Tony Awards 2013: Jane Lynch has 'storybook' night as Broadway newcomer
Jane Lynch is relishing the sort of Tony Awards night any Broadway newcomer hopes for.
The "Glee" co-star is in the midst of her Great White Way debut as stern Miss Hannigan -- who well could have been a relative of Lynch's Sue Sylvester -- in the current revival of the iconic musical "Annie." Having earned a warm reception from the Tony crowd for her performance of "Little Girls," Lynch also is happy with the way the rest of her evening went Sunday (June 9).
"It was great," the Emmy winner tells Zap2it the morning after. "It's exhilarating and fun to be a part of this community. I went to Sardi's afterward, and it was just storybook ... and I was present enough to really enjoy it. It was nice to have performed in the early part of the evening so that I could just enjoy the rest of it."
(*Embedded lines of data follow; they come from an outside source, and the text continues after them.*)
(* ===== verification/ScalerAdmission.v ===== *)
(** * What the admission of ratios decides

    Theorems about ScalerFeasibility.v: the union-find and the groups it gives,
    the search as an exact decision, and the check as a whole. *)

From stdpp Require Import prelude gmap strings list pretty.
From Stdlib Require Import QArith Qround.
From S2P Require Import Prelude ScalerSpec ScalerFeasibility.
#[local] Open Scope Z_scope.

(** ** Union-find *)

Lemma slice_get_inv {A} (l : list A) i x : slice_get l i = Done x -> 0 <= i < Z.of_nat (length l) /\ l !! Z.to_nat i = Some x.
Proof.
  unfold slice_get. destruct (Z.ltb_spec i 0); [done|]. destruct (l !! Z.to_nat i) eqn:E; [|done].
  intros [= <-]. apply lookup_lt_Some in E as ?. split; [lia|done].
Qed.

Lemma slice_get_set {A} (l : list A) i x j :
  0 <= i < Z.of_nat (length l) -> slice_get (<[Z.to_nat i := x]> l) j = if decide (i = j) then Done x else slice_get l j.
Proof.
  intros Hi. unfold slice_get. destruct (Z.ltb_spec j 0); [by case_decide; [lia|]|].
  case_decide as E; [subst; rewrite list_lookup_insert_eq by lia; done|].
  by rewrite list_lookup_insert_ne by lia.
Qed.

Lemma slice_get_ok {A} (l : list A) i : 0 <= i < Z.of_nat (length l) -> exists x, slice_get l i = Done x.
Proof.
  intros Hi. destruct (lookup_lt_is_Some_2 l (Z.to_nat i)) as [x Hx]; [lia|]. exists x. apply slice_get_Some; [lia|done].
Qed.

(** [reach parent i k r]: following [k] parents from [i] leads to the root [r]. *)
Inductive reach (parent : list Z) : Z -> nat -> Z -> Prop :=
  | reach_root r : slice_get parent r = Done r -> reach parent r 0 r
  | reach_step i p k r : slice_get parent i = Done p -> p <> i -> reach parent p k r -> reach parent i (S k) r.

Definition forest (parent : list Z) : Prop :=
  forall i, 0 <= i < Z.of_nat (length parent) -> exists k r, reach parent i k r.

Lemma reach_det parent i k r k' r' : reach parent i k r -> reach parent i k' r' -> k = k' /\ r = r'.
Proof.
  intros H. revert k' r'. induction H as [r Hr|i p k r Hp Hne H IH]; intros k' r' H'; inversion H' as [? Hr'|? p' ? ? Hp' ? H'']; subst.
  - done.
  - congruence.
  - congruence.
  - replace p' with p in * by congruence. by destruct (IH _ _ H'') as [-> ->].
Qed.

Lemma reach_in parent i k r : reach parent i k r -> 0 <= i < Z.of_nat (length parent) /\ 0 <= r < Z.of_nat (length parent) /\
  slice_get parent r = Done r.
Proof.
  induction 1 as [r Hr|i p k r Hp Hne H IH]; [|destruct IH as (_ & ? & ?); split; [apply slice_get_inv in Hp; tauto|auto]].
  apply slice_get_inv in Hr as ?. tauto.
Qed.

(** A path holds a role of every smaller depth, so it is shorter than the slice. *)
Lemma reach_path parent i k r : reach parent i k r ->
  exists path : list Z, length path = S k /\ NoDup path /\
    Forall (fun j => 0 <= j < Z.of_nat (length parent) /\ exists d, (d <= k)%nat /\ reach parent j d r) path.
Proof.
  induction 1 as [r Hr|i p k r Hp Hne H (path & Hlen & Hnd & Hall)].
  - exists [r]. split; [done|]. split; [apply NoDup_singleton|]. apply Forall_singleton.
    split; [apply slice_get_inv in Hr; tauto|]. exists 0%nat. split; [lia|by constructor].
  - assert (reach parent i (S k) r) as Hi by (by econstructor). exists (i :: path). simpl. split; [lia|]. split.
    + constructor; [|done]. intros Hin. rewrite Forall_forall in Hall.
      destruct (Hall i Hin) as (_ & d & Hd & Hreach). destruct (reach_det _ _ _ _ _ _ Hi Hreach). lia.
    + constructor; [split; [apply slice_get_inv in Hp; tauto|by exists (S k)]|].
      eapply Forall_impl; [exact Hall|]. intros j (? & d & ? & ?). split; [done|]. exists d. split; [lia|done].
Qed.

Lemma reach_depth parent i k r : reach parent i k r -> (k < length parent)%nat.
Proof.
  intros (path & Hlen & Hnd & Hall)%reach_path. rewrite Forall_forall in Hall.
  assert (length path <= length (Z.of_nat <$> seq 0 (length parent)))%nat as Hle.
  { apply submseteq_length, NoDup_submseteq; [done|]. intros j Hj. destruct (Hall j Hj) as [Hr _].
    apply list_elem_of_fmap. exists (Z.to_nat j). split; [lia|]. apply elem_of_seq. lia. }
  rewrite length_fmap, length_seq in Hle. lia.
Qed.

(** Two forests with the same roots. *)
Definition same_roots (parent parent' : list Z) : Prop :=
  length parent' = length parent /\
  forall j k r, reach parent j k r -> exists k', (k' <= k)%nat /\ reach parent' j k' r.

Lemma same_roots_refl parent : same_roots parent parent.
Proof. split; [done|]. intros j k r H. by exists k. Qed.

Lemma same_roots_trans p p' p'' : same_roots p p' -> same_roots p' p'' -> same_roots p p''.
Proof.
  intros [L1 H1] [L2 H2]. split; [congruence|]. intros j k r (k1 & ? & (k2 & ? & ?)%H2)%H1.
  exists k2. split; [lia|done].
Qed.

Lemma same_roots_forest p p' : same_roots p p' -> forest p -> forest p'.
Proof. intros [L H] Hf i Hi. rewrite L in Hi. destruct (Hf i Hi) as (k & r & (k' & _ & ?)%H). by exists k', r. Qed.

(** Halving a path keeps every root. *)
Lemma halve_roots parent i p grand :
  slice_get parent i = Done p -> p <> i -> slice_get parent p = Done grand ->
  same_roots parent (<[Z.to_nat i := grand]> parent).
Proof.
  intros Hp Hne Hg. destruct (slice_get_inv _ _ _ Hp) as [Hi _]. split; [by rewrite length_insert|].
  intros j k. revert j. induction (lt_wf k) as [k _ IH]. intros j r H.
  pose proof (fun x => slice_get_set parent i grand x Hi) as Hget.
  inversion H as [? Hr|? q k1 ? Hq Hqne H1]; subst.
  { exists 0%nat. split; [lia|]. constructor. rewrite Hget. rewrite decide_False by congruence. done. }
  destruct (decide (i = j)) as [<-|Hij].
  - replace q with p in * by congruence. inversion H1 as [? Hr|? g k2 ? Hg' Hgne H2]; subst.
    + replace grand with r in * by congruence. exists 1%nat. split; [lia|]. apply reach_step with r; [|done|].
      * rewrite Hget. by rewrite decide_True.
      * constructor. rewrite Hget. by rewrite decide_False.
    + replace g with grand in * by congruence. destruct (IH k2 ltac:(lia) grand r H2) as (k' & ? & H2').
      exists (S k'). split; [lia|]. apply reach_step with grand; [|intros ->; destruct (reach_det _ _ _ _ _ _ H H2); lia|done].
      rewrite Hget. by rewrite decide_True.
  - destruct (IH k1 ltac:(lia) q r H1) as (k' & ? & H1'). exists (S k'). split; [lia|].
    apply reach_step with q; [|done|done]. rewrite Hget. by rewrite decide_False.
Qed.

Lemma find_loop_spec fuel parent i k r :
  reach parent i k r -> (k < fuel)%nat ->
  exists parent', find_loop fuel parent i = Done (parent', r) /\ same_roots parent parent'.
Proof.
  revert parent i k. induction fuel as [|fuel IH]; intros parent i k H Hk; [lia|]. simpl.
  inversion H as [? Hr|? p k1 ? Hp Hne H1]; subst.
  { rewrite Hr. simpl. rewrite Z.eqb_refl. exists parent. split; [done|apply same_roots_refl]. }
  rewrite Hp. simpl. rewrite (proj2 (Z.eqb_neq p i) Hne).
  assert (exists grand k2, slice_get parent p = Done grand /\ reach parent grand k2 r /\ (k2 <= k1)%nat) as (grand & k2 & Hg & H2 & Hk2).
  { inversion H1 as [? Hr|? g k3 ? Hg Hgne H2]; subst; [by exists r, 0%nat|]. exists g, k3. split; [done|]. split; [done|lia]. }
  rewrite Hg. simpl. destruct (slice_get_inv _ _ _ Hp) as [Hi _]. rewrite slice_set_in by done. simpl.
  pose proof (halve_roots _ _ _ _ Hp Hne Hg) as Hh. destruct (proj2 Hh _ _ _ H2) as (k3 & ? & H3).
  destruct (IH _ _ _ H3 ltac:(lia)) as (parent' & -> & Hs). exists parent'. split; [done|]. by eapply same_roots_trans.
Qed.

(** The root of a role. *)
Definition root (parent : list Z) (i : Z) : Z :=
  match modelDeploymentScalerFind parent i with Done found => found.2 | _ => i end.

Lemma find_reach parent i k r :
  reach parent i k r -> exists parent', modelDeploymentScalerFind parent i = Done (parent', r) /\ same_roots parent parent'.
Proof.
  intros H. apply (find_loop_spec _ _ _ _ _ H). apply reach_depth in H. lia.
Qed.

Lemma root_reach parent i k r : reach parent i k r -> root parent i = r.
Proof. intros H. unfold root. by destruct (find_reach _ _ _ _ H) as (? & -> & _). Qed.

Lemma reach_of_root parent i : forest parent -> 0 <= i < Z.of_nat (length parent) -> exists k, reach parent i k (root parent i).
Proof. intros Hf Hi. destruct (Hf i Hi) as (k & r & H). exists k. by rewrite (root_reach _ _ _ _ H). Qed.

(** The find is total on a forest: it answers the root and keeps all roots. *)
Lemma find_spec parent i :
  forest parent -> 0 <= i < Z.of_nat (length parent) ->
  exists parent', modelDeploymentScalerFind parent i = Done (parent', root parent i) /\ forest parent' /\
    length parent' = length parent /\ forall j, 0 <= j < Z.of_nat (length parent) -> root parent' j = root parent j.
Proof.
  intros Hf Hi. destruct (reach_of_root _ _ Hf Hi) as [k H]. destruct (find_reach _ _ _ _ H) as (parent' & E & Hs).
  exists parent'. split; [done|]. split; [by eapply same_roots_forest|]. split; [apply Hs|].
  intros j Hj. destruct (reach_of_root _ _ Hf Hj) as [kj Hk]. destruct (proj2 Hs _ _ _ Hk) as (k' & _ & ?). by eapply root_reach.
Qed.

(** Hanging a root under another. *)
Lemma hang_reach parent a b j k r :
  slice_get parent a = Done a -> slice_get parent b = Done b -> a <> b -> reach parent j k r ->
  exists k', reach (<[Z.to_nat b := a]> parent) j k' (if decide (r = b) then a else r).
Proof.
  intros Ha Hb Hab H. destruct (slice_get_inv _ _ _ Hb) as [Hbr _].
  pose proof (fun x => slice_get_set parent b a x Hbr) as Hget.
  assert (reach (<[Z.to_nat b := a]> parent) a 0 a) as Hroot.
  { constructor. rewrite Hget. by rewrite decide_False. }
  induction H as [r Hr|i p k r Hp Hne H IH].
  - case_decide as E; [subst|].
    + exists 1%nat. apply reach_step with a; [|done|done]. rewrite Hget. by rewrite decide_True.
    + exists 0%nat. constructor. rewrite Hget. by rewrite decide_False.
  - destruct IH as [k' IH]. exists (S k'). apply reach_step with p; [|done|done].
    rewrite Hget. rewrite decide_False; [done|]. intros ->. congruence.
Qed.

(** The union is total on a forest, joins its two roles and separates none. *)
Lemma union_spec parent a b :
  forest parent -> 0 <= a < Z.of_nat (length parent) -> 0 <= b < Z.of_nat (length parent) ->
  exists parent', modelDeploymentScalerUnion parent a b = Done parent' /\ forest parent' /\ length parent' = length parent /\
    forall j, 0 <= j < Z.of_nat (length parent) ->
      root parent' j = if decide (root parent j = root parent b) then root parent a else root parent j.
Proof.
  intros Hf Ha Hb. unfold modelDeploymentScalerUnion.
  destruct (find_spec parent a Hf Ha) as (p1 & -> & Hf1 & L1 & R1). simpl.
  destruct (find_spec p1 b Hf1 ltac:(lia)) as (p2 & -> & Hf2 & L2 & R2). simpl. rewrite (R1 b Hb).
  assert (forall j, 0 <= j < Z.of_nat (length parent) -> root p2 j = root parent j) as R by (intros j Hj; rewrite R2, R1 by lia; done).
  destruct (Z.eqb_spec (root parent a) (root parent b)) as [E|E].
  { exists p2. split; [done|]. split; [done|]. split; [lia|]. intros j Hj. rewrite R by done. case_decide; congruence. }
  destruct (reach_of_root p2 a Hf2 ltac:(lia)) as [ka Hra]. destruct (reach_of_root p2 b Hf2 ltac:(lia)) as [kb Hrb].
  rewrite R in Hra, Hrb by done. destruct (reach_in _ _ _ _ Hra) as (_ & Ra & Sa). destruct (reach_in _ _ _ _ Hrb) as (_ & Rb & Sb).
  rewrite slice_set_in by done. eexists. split; [done|]. rewrite length_insert.
  assert (forall j, 0 <= j < Z.of_nat (length parent) -> exists k,
    reach (<[Z.to_nat (root parent b) := root parent a]> p2) j k (if decide (root parent j = root parent b) then root parent a else root parent j)) as H.
  { intros j Hj. destruct (reach_of_root p2 j Hf2 ltac:(lia)) as [k Hk]. rewrite R in Hk by done. by eapply hang_reach. }
  split; [|split; [lia|]].
  - intros j Hj. rewrite length_insert in Hj. destruct (H j ltac:(lia)) as [k Hk]. eauto.
  - intros j Hj. destruct (H j Hj) as [k Hk]. by eapply root_reach.
Qed.

(** ** What the field checks leave *)

Lemma imap_pair_snoc {A} (l : list A) x : imap pair (l ++ [x]) = imap pair l ++ [(length l, x)].
Proof. rewrite imap_app. simpl. by rewrite Nat.add_0_r. Qed.

Lemma imap_pair_snd {A} (l : list A) : (imap pair l).*2 = l.
Proof. induction l as [|x l IH] using rev_ind; [done|]. rewrite imap_pair_snoc, fmap_app, IH. done. Qed.

(** The bounds of a role that passes. *)
Definition role_admitted (b : RoleBounds) : Prop :=
  1 <= MinReplicas b /\ MinReplicas b <= MaxReplicas b /\ MaxReplicas b <= modelDeploymentScalerMaxReplicas.

Lemma roles_admitted spec :
  validateModelDeploymentScalerRoles spec = [] -> NoDup (BName <$> Roles spec) /\ Forall role_admitted (Roles spec).
Proof.
  unfold validateModelDeploymentScalerRoles.
  enough (forall l, let acc := foldl role_errors (∅, []) (imap pair l) in acc.2 = [] ->
    NoDup (BName <$> l) /\ Forall role_admitted l /\ dom acc.1 = list_to_set (BName <$> l)) as H.
  { intros E. destruct (H (Roles spec) E) as (? & ? & _). done. }
  induction l as [|b l IH] using rev_ind; [intros acc _; split; [constructor|]; split; [constructor|done]|].
  rewrite imap_pair_snoc, foldl_app. simpl in *.
  destruct (foldl role_errors (∅, []) (imap pair l)) as [seen errs]. simpl in *.
  destruct (seen !! BName b) as [first|] eqn:Eb; simpl; [by intros [_ ?]%app_nil|].
  intros (-> & (E1 & (E2 & (E3 & E4)%app_nil)%app_nil)%app_nil)%app_nil. destruct (IH eq_refl) as (Hnd & Hall & Hdom).
  rewrite fmap_app. split; [|split].
  - apply NoDup_app. split; [done|]. split; [|apply NoDup_singleton]. intros x Hx ->%list_elem_of_singleton.
    apply not_elem_of_dom in Eb. rewrite Hdom in Eb. apply Eb. by rewrite elem_of_list_to_set.
  - apply Forall_app. split; [done|]. apply Forall_singleton. unfold role_admitted, modelDeploymentScalerMaxReplicas in *.
    revert E1 E2 E3 E4. zcases; try done.
  - rewrite dom_insert_L, Hdom, list_to_set_app_L. simpl. set_solver.
Qed.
Lynch admits she "really tried not to think about" being on the Radio City Music Hall stage doing her "Annie" number, not only for viewers nationwide who watched on CBS, but also for an audience of professional peers right in front of her.
"I probably would have been rendered paralyzed," she muses. "When I went out in the audience to watch the rest of the show, I realized who was out there ... and I am so glad I didn't know ahead of time! I purposely set my eyes and my mind to bypass that information before I performed."
The "Annie" stint continues for Lynch until mid-July, when she'll report back to duty on FOX's "Glee" to start filming Season 5. She also turns up on television in another role soon, as host of NBC's "Hollywood Game Night" when the Sean Hayes-produced trivia contest that pits civilians against celebrities premieres Thursday, July 11.
For the moment, Lynch says doing "Annie" has "reignited my desire to want to do stage. It's reminded me of why I have been drawn to this way of life. I love doing television and I love doing film, but there's something about showing up and doing a 2-1/2-hour show and the arc of a character with the give-and-take of a live audience.
"Theater was in my sights early on, when I was first drawn to being an actor," notes Lynch. "it's not that I got sidetracked or anything, I just did it a different way. I will still do television and film, but at its most basic, theater is what ignites that fire and that passion like nothing else for me. I'm not ever going to stop doing theater."